Today, I made a sketch that was inspired by the story. That felt far enough removed from the original event that I have included it below.

I would probably want to do another draft of this -- while I like the overall picture (and I really like the whirly awkwardness swirls) the faces in the bowls are way too small (and wouldn't even line up on the faceless peoples' non-faces). I could also see this working a little better as a watercolor -- could be a little less concrete that way. Maybe I'll give that a shot over the weekend
#Lent
[03.09.17]
Posted by: Travis From: The Office
So, this probably doesn't exactly count as something creative; but I wanted to write about an event I attended tonight -- and writing is creative, so I've decided that's close enough.

Let me first say that this post is in no way coerced, was not suggested by, nor is intended to be treated as a direct endorsement of the Bing search team or Microsoft or anyone.

That said, I signed up for and attended a "Bing Insiders" meet and great... thing ... at a local Microsoft store this evening. And it was really interesting - and it also was a little weird and maybe weird in the right kind of way.

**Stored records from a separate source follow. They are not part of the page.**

(** X13. The text given to the pipeline is empty exactly when the page
    has no paragraph with a code unit that is not white space. *)
Theorem fullText_empty_iff (els : list jsstring) :
  JsString.join LF (paragraphs_of els) = []
  <-> Forall (fun e => ~ Exists visible e) els.
Proof.
  pose proof (paragraphs_of_Forall_clean els) as Hclean.
  rewrite join_nil_iff; [|done|].
  - rewrite paragraphs_of_filter. split.
    + intros Hnone%fmap_nil_inv. apply Forall_forall. intros e He Hvis.
      by apply (filter_nil_not_elem_of _ _ e Hnone Hvis).
    + intros Hall. destruct (filter (Exists visible) els) as [|e kept] eqn:Hkept; [done|].
      assert (e ∈ filter (Exists visible) els) as Hin by (rewrite Hkept; left).
      apply list_elem_of_filter in Hin as [Hvis He].
      rewrite Forall_forall in Hall. by destruct (Hall e He).
  - eapply Forall_impl; [exact Hclean|]. by intros p (Hp & _).
Qed.

(** ** The handler *)

Lemma run_trace_nonempty ai fullText : (summarizeLongText fullText ai []).2 <> [].
Proof.
  destruct (summarizeLongText_run ai fullText) as (chunks & Hchunks & _).
  destruct (summarizeLongText fullText ai []) as [c tr] eqn:Hrun. simpl.
  destruct (run_cases _ _ _ _ _ Hchunks Hrun)
    as [(_ & o & _ & ->) | (xs1 & x & xs2 & e & _ & _ & _ & _ & ->)];
    rewrite events_of_app, events_of_cons; by intros [_ ?]%app_eq_nil.
Qed.

Lemma empty_text_run ai :
  summarizeLongText [] ai []
  = (completion_of (ai [] (final_request [])),
     [Call (final_request []); Settle (ai [] (final_request []))]).
Proof.
  destruct (summarizeLongText_run ai []) as (chunks & Hchunks & Hok & _).
  assert (chunks = []) as -> by (by injection Hchunks).
  exact (Hok (Forall_nil_2 _)).
Qed.

(** The handler on a page that was evaluated and a browser that closed. *)
Lemma scrape_evaluated (u : jsstring) web ai els links :
  u <> [] ->
  web u = Evaluated els links None ->
  scrape (Some u) web ai
  = let run := summarizeLongText (JsString.join LF (paragraphs_of els)) ai [] in
    match run.1 with
    | Returned summary =>
        {| response := Some (Success (length (paragraphs_of els)) summary
                               (prev (chapterLinks_of links))
                               (next (chapterLinks_of links)) u);
           launched := true; closes := 1; provider_trace := run.2 |}
    | Threw e =>
        {| response := Some (Failure (message e));
           launched := true; closes := 2; provider_trace := run.2 |}
    | Unfinished =>
        {| response := None; launched := true; closes := 1; provider_trace := run.2 |}
    end.
Proof.
  intros Hu Hweb. unfold scrape, scrape_respond.
  rewrite bool_decide_eq_false_2, Hweb by done.
  by destruct (summarizeLongText _ ai []) as [[summary | e |] tr].
Qed.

As far as gatherings go, I feel like I generally understand why we have them -- sporting events, weddings, fan clubs; all straightforward enough. I've got to think that gatherings where people get together to discuss their search engine choices are probably pretty rare on the spectrum of gatherings, though. Among the group of people you might expect would respond to an invite for a search engine discussion, though, along with those presenting where a handful of employees. People that actually worked on the things that they put out in front of the attendees (and soon in front of the general pop), which was really neat. I got to chat directly with people - like, actual people - and that is rare enough even with just calling in to a company help line.

Anyway, the thing that made my head go weird for a second was thinking about the goals of the event; from the company's, from an end-user's, and from an employee's perspectives. There was an odd mix of priorities in play and I was more than a little distracted from the presentation considering them.

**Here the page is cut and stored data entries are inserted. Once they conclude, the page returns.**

(** ** [getFilter] *)

(** X29: [getFilter] builds a filter for the integer kinds only, and only
    without distinct overflow; it then lists the distinct values in the
    order of their insertion and passes [nullAllowed] on.  After a merge
    without overflow the filter lists the values of both hashers, each
    once when the local set held no value twice. *)
Theorem getFilter_after_merge (h other : VectorHasher) (nullAllowed : bool) :
  (getFilter h nullAllowed <> None <->
   (typeKind_ h = TINYINT \/ typeKind_ h = SMALLINT \/
    typeKind_ h = INTEGER \/ typeKind_ h = BIGINT) /\
   distinctOverflow_ h = false) /\
  (forall values allowed,
     getFilter h nullAllowed = Some (values, allowed) ->
     values = data_ <$> uniqueValues_ h /\ allowed = nullAllowed) /\
  (getFilter h nullAllowed <> None ->
   distinctOverflow_ other = false ->
   exists values,
     getFilter (merge h other) nullAllowed = Some (values, nullAllowed) /\
     (forall d, d ∈ values <->
        d ∈ (data_ <$> uniqueValues_ h) \/
        d ∈ (data_ <$> uniqueValues_ other)) /\
     (NoDup (data_ <$> uniqueValues_ h) -> NoDup values)).
Proof.
  assert (Hiff : getFilter h nullAllowed <> None <->
            (typeKind_ h = TINYINT \/ typeKind_ h = SMALLINT \/
             typeKind_ h = INTEGER \/ typeKind_ h = BIGINT) /\
            distinctOverflow_ h = false).
  { unfold getFilter.
    destruct (typeKind_ h), (distinctOverflow_ h); cbn [negb]; split;
      try (intros Hsome;
           first [ exfalso; apply Hsome; reflexivity
                 | split; [auto 6 | reflexivity] ]);
      intros [Hk Hd];
      first [ discriminate
            | destruct Hk as [Hk|[Hk|[Hk|Hk]]]; discriminate ]. }
  split; [exact Hiff|]. split.
  - intros values allowed. unfold getFilter.
    destruct (typeKind_ h), (distinctOverflow_ h); cbn [negb];
      try discriminate; intros [= <- <-]; split; reflexivity.
  - intros Hsome Hother. apply Hiff in Hsome as [Hkind Hd].
    assert (Hk : isBoolean (typeKind_ h) = false)
      by (destruct Hkind as [Hk|[Hk|[Hk|Hk]]]; rewrite Hk; reflexivity).
    assert (Hm : typeKind_ (merge h other) = typeKind_ h /\
                 distinctOverflow_ (merge h other) = false /\
                 uniqueValues_ (merge h other)
                 = mergeUniqueValues (uniqueValues_ h) (uniqueValues_ other)).
    { unfold merge. rewrite Hk.
      match goal with
      | |- context [if ?c then withRange _ _ _ _ _
                    else withRange _ _ _ _ _] => destruct c
      end; cbn [withRange distinctOverflow_ uniqueValues_];
        rewrite Hd, Hother; cbn [negb andb];
        repeat split; assumption. }
    destruct Hm as (Hty & Hover & Huniq).
    exists (data_ <$> uniqueValues_ (merge h other)). split; [|split].
    + unfold getFilter. rewrite Hty, Hover.
      destruct Hkind as [Hkind|[Hkind|[Hkind|Hkind]]]; rewrite Hkind;
        reflexivity.
    + intros d. rewrite Huniq. apply mergeUniqueValues_contents.
    + intros Hnd. rewrite Huniq.
      destruct (mergeUniqueValues_fresh (uniqueValues_ other)
                  (uniqueValues_ h)) as (fresh & -> & _ & Hmem & Hndf).
      rewrite fmap_app. apply NoDup_app. split; [exact Hnd|].
      split; [|exact Hndf]. intros d Hmine Hf.
      apply Hmem in Hf as [_ Hnot]. exact (Hnot Hmine).
Qed.

Lemma getFilter_after_merge_witness :
  let a := withDistinct (newHasher BIGINT) false
             [ {| data_ := IntData 7; id_ := 1 |};
               {| data_ := IntData 9; id_ := 2 |} ] in
  let b := withDistinct (newHasher BIGINT) false
             [ {| data_ := IntData 9; id_ := 1 |};
               {| data_ := IntData 11; id_ := 2 |} ] in
  exists values,
    getFilter (merge a b) true = Some (values, true) /\
    (forall d, d ∈ values <->
       d ∈ (data_ <$> uniqueValues_ a) \/
       d ∈ (data_ <$> uniqueValues_ b)) /\
    (NoDup (data_ <$> uniqueValues_ a) -> NoDup values).
Proof.
  cbv zeta.
  destruct (getFilter_after_merge
              (withDistinct (newHasher BIGINT) false
                 [ {| data_ := IntData 7; id_ := 1 |};
                   {| data_ := IntData 9; id_ := 2 |} ])
              (withDistinct (newHasher BIGINT) false
                 [ {| data_ := IntData 9; id_ := 1 |};
                   {| data_ := IntData 11; id_ := 2 |} ]) true)
    as (_ & _ & Hmerged).
  apply Hmerged; [discriminate | reflexivity].
Defined.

For me, as an end-user, I was interested in sharing feedback and maybe getting some 'insider' information about a product. The company, I assume, was there to deliver that info to me, but I also assume the idea was to get me excited enough that I wanted to tell people I met all about the stuff I saw, to generate the ever-valuable word of mouth -- and I guess this post is proof enough that I was activated by the proceedings. The employees, though, seemed really interested in just saying "Look at this thing! Do you like it? I made it!" - showing off their new redesign with the same self-satisfaction that I have when I demo something I coded to my family members (they, however, had the added bonus of an audience who a. cared to watch and b. knew what they were looking at)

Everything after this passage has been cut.